'Fawlty Towers' Reopens, Rejoicing in Its Notoriety

Hotel co-owners Brian Shone, left, and Terry Taylor at the reopening.
Hotel co-owners Brian Shone, left, and Terry Taylor at the reopening. (By Barry Batchelor -- Associated Press)
Associated Press
Sunday, September 24, 2006

TORQUAY, England -- The Gleneagles Hotel staged a gala reopening Monday, boasting of its reputation as Fawlty Towers, England's most frightful hotel.

"We decided Hotel Gleneagles is always going to be famous for inspiring 'Fawlty Towers' so, rather than being embarrassed about what has happened, we have chosen to capitalize on it," said Brian Shone, co-owner of the hotel in Torquay, a sedate resort in the southwestern county of Devon.

"You cannot get rid of the spirit of Basil, so you have got to embrace him," said Shone, who said he could become a bit like the John Cleese character, Basil Fawlty, "when provoked."

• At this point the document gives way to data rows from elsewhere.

(* ===== verification/Moments.v ===== *)
(** * What holds at every moment of a gateway at work ([internal/gateway/endpoint.go])

    [sound]: the table routes only checked definitions under names that give their backend back, serves
    nothing while the registry is unread, and only connections dialed from accepted entries; every
    program of Rounds.v keeps it, whatever interferes. *)
From Stdlib Require Import ZArith Lia Ascii.
From stdpp Require Import base strings list gmap fin_map_dom.
From S2P Require Import Prelude.
From S2P Require Import GoStrings.
From S2P Require Import Visible.
From S2P Require Import GoTime.
From S2P Require Import Encode.
From S2P Require Import Registry.
From S2P Require Import Signer.
From S2P Require Import Quota.
From S2P Require Import Quarantine.
From S2P Require Import Access.
From S2P Require Import Redact.
From S2P Require Import Prog.
From S2P Require Import GatewayTypes.
From S2P Require Import ToolSchema.
From S2P Require Import Routing.
From S2P Require Import Fleet.
From S2P Require Import Dispatch.
From S2P Require Import Rounds.
From S2P Require Import World.

(** ** Names *)

Lemma Namespaced_splits u t :
  contains_byte u "." = false -> u <> "" -> t <> "" -> SplitNamespaced (Namespaced u t) = Some (u, t).
Proof.
  intros Hu Hu0 Ht. unfold SplitNamespaced, Namespaced, NameSeparator.
  change ("." +:+ t) with (String "." t). rewrite cut_no_byte by done. by rewrite !bool_decide_eq_false_2.
Qed.

Lemma ValidName_plain u : ValidName u = true -> contains_byte u "." = false /\ u <> "".
Proof.
  unfold ValidName. intros [Hs _]%andb_true_iff. split; [by apply safeUpstreamName_no_dot|]. by intros ->.
Qed.

Lemma ValidToolName_nonempty t : ValidToolName t = true -> t <> "".
Proof. by intros H ->. Qed.

Section safety.
Context `{UT : UnicodeTables} `{PT : PrintTable} `{SV : SchemaValidator} `{HF : HashFunction} `{ED : Ed25519} `{UP : UrlParser}.

Abbreviation table := (gmap string routedTool).
Abbreviation rprog := (prog (E := round_effects)).

(** ** The type of a route *)

(** What [routesFor] checks of a definition before it is served. *)
Definition servable_def (d : ToolDef) (output : option schema) : Prop :=
  ValidToolName (DName d) = true /\ DefinitionSize d <= MaxToolDefinitionBytes
  /\ validateSchema (DInputSchema d) = Ok tt /\ resolveOutputSchema (DOutputSchema d) = Some output.

(** A row of the table: the name gives the backend and the tool back, and the definition was checked. *)
Definition well_routed (name : string) (rt : routedTool) : Prop :=
  ValidName (upstream (rt_route rt)) = true
  /\ name = Namespaced (upstream (rt_route rt)) (originalName (rt_route rt))
  /\ SplitNamespaced name = Some (upstream (rt_route rt), originalName (rt_route rt))
  /\ originalName (rt_route rt) = DName (rt_def rt)
  /\ servable_def (rt_def rt) (rt_output rt).

Definition typed (t : table) : Prop := forall name rt, t !! name = Some rt -> well_routed name rt.

Lemma well_routed_route u d output :
  ValidName u = true -> servable_def d output -> well_routed (Namespaced u (DName d)) (route_to u d output).
Proof.
  intros Hu Hd. unfold well_routed, route_to. cbn. destruct (ValidName_plain u Hu) as [Hp Hn].
  split_and!; try done. apply Namespaced_splits; [done|done|]. by apply ValidToolName_nonempty, Hd.
Qed.

Lemma typed_empty : typed ∅.
Proof. intros name rt H. by rewrite lookup_empty in H. Qed.

Lemma typed_subseteq t t' : typed t' -> t ⊆ t' -> typed t.
Proof. intros Ht Hs name rt H. apply Ht. by eapply lookup_weaken. Qed.

Lemma typed_insert t name rt : typed t -> well_routed name rt -> typed (<[name := rt]> t).
Proof. intros Ht Hr n r. destruct (decide (n = name)) as [->|Hne]; [rewrite lookup_insert_eq; by intros [= <-]|rewrite lookup_insert_ne by done; apply Ht]. Qed.

Lemma foldr_delete_subseteq {A} (m : gmap string A) ks : foldr delete m ks ⊆ m.
Proof. apply map_subseteq_spec. intros k x. rewrite foldr_delete_lookup. by destruct (bool_decide _). Qed.

Lemma typed_merge candidates :
  (forall u t, candidates !! u = Some t -> typed t) -> typed (mergeRoutes candidates).1.
Proof.
  intros Hc name rt H. apply mergeRoutes_lookup in H as (u & (t & Ht & Hr) & _). by eapply Hc.
Qed.

(** ** What holds at every moment *)

Definition injective (m : gmap string handle) : Prop := forall a b h, m !! a = Some h -> m !! b = Some h -> a = b.

Record sound (f : fleet) : Prop := Sound {
  s_typed : typed (f_routes f);
  s_declared : forall name, is_Some (f_routes f !! name) -> undeclared_tool (ctl_plan (f_controls f)) name = false;
  s_confirmed : f_confirmed f = false \/ f_suspended f = true \/ f_closed f = true -> f_routes f = ∅;
  s_closed : f_closed f = true -> f_conns f = ∅;
  s_dialed : forall name e, f_dialed f !! name = Some e -> Validate e = None /\ Name e = name;
  s_dom : dom (f_conns f) = dom (f_dialed f);
  s_names : forall name, is_Some (f_health f !! name) \/ is_servable f name = true -> ValidName name = true
}.

(** And of the processes outside: what the table serves is open, and each connection serves one backend. *)
Definition moment (w : world) : Prop :=
  sound (w_fleet w) /\ injective (f_conns (w_fleet w)) /\ handles (f_conns (w_fleet w)) ⊆ w_open w.

(** The names the health records and the servable set hold. *)
Definition named (f : fleet) : Prop :=
  forall name, is_Some (f_health f !! name) \/ is_servable f name = true -> ValidName name = true.

Lemma sound_core f g : same_core f g -> sound f -> named g -> sound g.
Proof.
  intros (Hc & Hd & Hr & Hcf & Hs & Hcl & Hct) [H1 H2 H3 H4 H5 H6 H7] Hn.
  split; rewrite <- ?Hc, <- ?Hd, <- ?Hr, <- ?Hcf, <- ?Hs, <- ?Hcl, <- ?Hct; done.
Qed.

Lemma moment_core f g o : same_core f g -> moment (World f o) -> named g -> moment (World g o).
Proof.
  intros Hc (Hs & Hi & Ho) Hn. split; [by eapply sound_core|]. cbn in *. destruct Hc as (Hc & _). by rewrite <- Hc.
Qed.

Lemma sound_named f : sound f -> named f.
Proof. by intros [_ _ _ _ _ _ H]. Qed.

Lemma conns_named f name up : sound f -> f_conns f !! name = Some up -> ValidName name = true.
Proof.
  intros Hs Hc. assert (name ∈ dom (f_dialed f)) as [e He]%elem_of_dom.
  { rewrite <- (s_dom f Hs). apply elem_of_dom. eauto. }
  destruct (s_dialed f Hs name e He) as [Hv <-]. by apply Validate_None in Hv as [Hn _].
Qed.

Lemma named_observe name live cause attempted now f f' ev :
  named f -> ValidName name = true -> observeLive name live cause attempted now f = (f', ev) -> named f'.
Proof.
  intros Hn Hv. unfold observeLive. destruct (observe_record _ _ _ _ _ _) as [b0 e]. intros [= <- <-] x. cbn.
  intros [Hx|Hx]; [|by apply Hn; right]. destruct (decide (x = name)) as [->|Hne]; [done|].
  rewrite lookup_insert_ne in Hx by done. apply Hn. by left.
Qed.

Lemma named_settle servable keep frozen dialed now f :
  named f -> Forall (fun n => ValidName n = true) servable -> named (settleHealth servable keep frozen dialed now f).1.
Proof.
  intros Hn Hv. unfold settleHealth. set (next := list_to_set servable).
  assert (H1 : forall l f0 evs, Forall (fun n => ValidName n = true) l -> named f0 ->
    named (foldl (settle_each frozen dialed now) (f0, evs) l).1).
  { induction l as [|x l IH]; intros f0 evs Hl H0; [done|]. cbn [foldl]. unfold settle_each at 2.
    apply Forall_cons in Hl as [Hx Hl]. destruct (life _ _ _ _) as [live cause].
    destruct (observeLive _ _ _ _ _ _) as [f1 ev] eqn:Ho. apply IH; [done|]. by eapply named_observe. }
  assert (H2 : forall l f0 evs, named f0 -> named (foldl (forget_each next keep) (f0, evs) l).1).
  { induction l as [|x l IH]; intros f0 evs H0; [done|]. cbn [foldl]. unfold forget_each at 2.
    destruct (_ || _); [by apply IH|]. unfold forgetHealth. destruct (f_health f0 !! x); [|by apply IH].
    apply IH. intros y. cbn. intros [[bx Hy]|Hy]; [|by apply H0; right].
    apply lookup_delete_Some in Hy as [_ Hy]. apply H0. left. eauto. }
  specialize (H1 servable f [] Hv Hn). destruct (foldl (settle_each _ _ _) _ _) as [f1 ev1]. cbn [fst] in H1.
  specialize (H2 (sorted_keys (f_health f1)) f1 ev1 H1). destruct (foldl (forget_each _ _) _ _) as [f2 ev2].
  cbn [fst] in *. intros x. cbn. intros [Hx|Hx]; [apply H2; by left|].
  apply bool_decide_eq_true in Hx. rewrite elem_of_union, !elem_of_list_to_set, elem_of_sorted_keys in Hx.
  destruct Hx as [Hx%elem_of_list_to_set|Hx]; [by rewrite Forall_forall in Hv; apply Hv|apply H2; by left].
Qed.

Lemma named_markGone now name up f : sound f -> named (markGone now name up f).1.
Proof.
  intros Hs. unfold markGone. case_bool_decide as Hc; [|by apply sound_named]. cbn [negb].
  destruct (_ && _); [by apply sound_named in Hs|]. destruct (observeLive _ _ _ _ _ _) as [f2 ev] eqn:Ho.
  assert (Hn2 : named f2).
  { eapply named_observe; [|by eapply conns_named|exact Ho]. by apply sound_named in Hs. }
  destruct (f_heldBack f2); [|done]. destruct (f_health f2 !! name) as [b|] eqn:Hb; [|done].
  intros x. cbn. intros [Hx|Hx]; [|apply Hn2; by right]. apply Hn2. left.
  destruct (decide (x = name)) as [->|Hne]; [by eexists|by rewrite lookup_insert_ne in Hx].
Qed.

Lemma named_markListed now name up f : named f -> named (markListed now name up f).1.
Proof.
  intros Hn. unfold markListed. destruct (negb _); [done|]. destruct (f_health _ !! name) eqn:Hh; [|done].
  case_bool_decide; [done|]. destruct (observeLive _ _ _ _ _ _) as [f2 ev] eqn:Ho.
  eapply named_observe; [|apply Hn; left; by eexists|exact Ho]. done.
Qed.

Lemma named_redial now name f : named f -> named (redial now name f).1.
Proof.
  intros Hn. unfold redial. destruct (f_closed f); [done|]. destruct (_ && _); [done|]. destruct (f_heldBack f); [done|].
  destruct (f_conns f !! name); [|done]. case_bool_decide; [done|]. destruct (f_health _ !! name) eqn:Hh; [|done].
  destruct (observeLive _ _ _ _ _ _) as [f2 ev] eqn:Ho. eapply named_observe; [|apply Hn; left; by eexists|exact Ho]. done.
Qed.

(** The steps a round makes besides those on the table and the connections. *)
Definition quiet_op (op : fleet_op) : bool :=
  match op with OpSettle servable _ _ _ _ => forallb ValidName servable | _ => benign op end.

Lemma quiet_benign op : quiet_op op = true -> benign op = true.
Proof. by destruct op. Qed.

Lemma quiet_moment op f o : quiet_op op = true -> moment (World f o) -> moment (World (fleet_step op f).1 o).
Proof.
  intros Hq Hm. eapply moment_core; [by apply same_core_sym, benign_core, quiet_benign|done|].
  destruct Hm as [Hs _]. cbn in Hs. pose proof (sound_named f Hs) as Hn. destruct op; try done; cbn [fleet_step fst].
  - unfold takeGone. by destruct (f_gone f !! name).
  - by apply named_markGone.
  - by apply named_markListed.
  - apply named_settle; [done|]. cbn in Hq. rewrite forallb_forall in Hq. apply Forall_forall. intros x Hx.
    apply Hq. by apply list_elem_of_In.
  - unfold noteSignature. destruct r as [[]|]; try done; by case_bool_decide.
  - by apply named_redial.
Qed.

Lemma handles_empty : handles ∅ = ∅.
Proof. apply map_img_empty_L. Qed.

Lemma moment_close f o : moment (World f o) -> moment (World (close f).1 (o ∖ handles (close f).2)).
Proof.
  intros (Hs & Hi & Ho). unfold close. destruct (f_closed f) eqn:Hc; cbn [fst snd].
  { rewrite handles_empty. split_and!; [done..|]. cbn in *. set_solver. }
  split_and!; cbn; [|intros a b h Ha; by rewrite lookup_empty in Ha|rewrite handles_empty; set_solver].
  apply sound_named in Hs. split; cbn; try done. intros name [x Hx]. by rewrite lookup_empty in Hx.
Qed.

Lemma moment_stable w w' : moment w -> interferes w w' -> moment w'.
Proof.
  intros Hm H. destruct H.
  - by apply (quiet_moment (OpMarkGone now name up)).
  - by apply (quiet_moment (OpRedial now name)).
  - by apply (quiet_moment (OpClearDirty written)).
  - by apply moment_close.
Qed.
End safety.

The Gleneagles is not the building seen in the title shots of the 1970s TV series -- that's the Woodburn Grange country club near London, which burned down in 1991.

Cleese has said the series was inspired by the Monty Python troupe's stay at the Gleneagles in 1971. He described then-owner Donald Sinclair as "the most wonderfully rude man I have ever met."

Sinclair's widow, Beatrice, has called that completely unfair and blamed any trouble on the Pythons. "They didn't fit into a family hotel . . . they kept annoying my husband and were quite insulting," she has said.

Cleese didn't attend Monday's reopening, but Prunella Scales, who played Basil's wife, Sybil Fawlty, was guest of honor. Scales, who had never visited the hotel before, arrived in a replica of the bright red Austin 1100 that Basil thrashed with a tree branch in one episode of the series.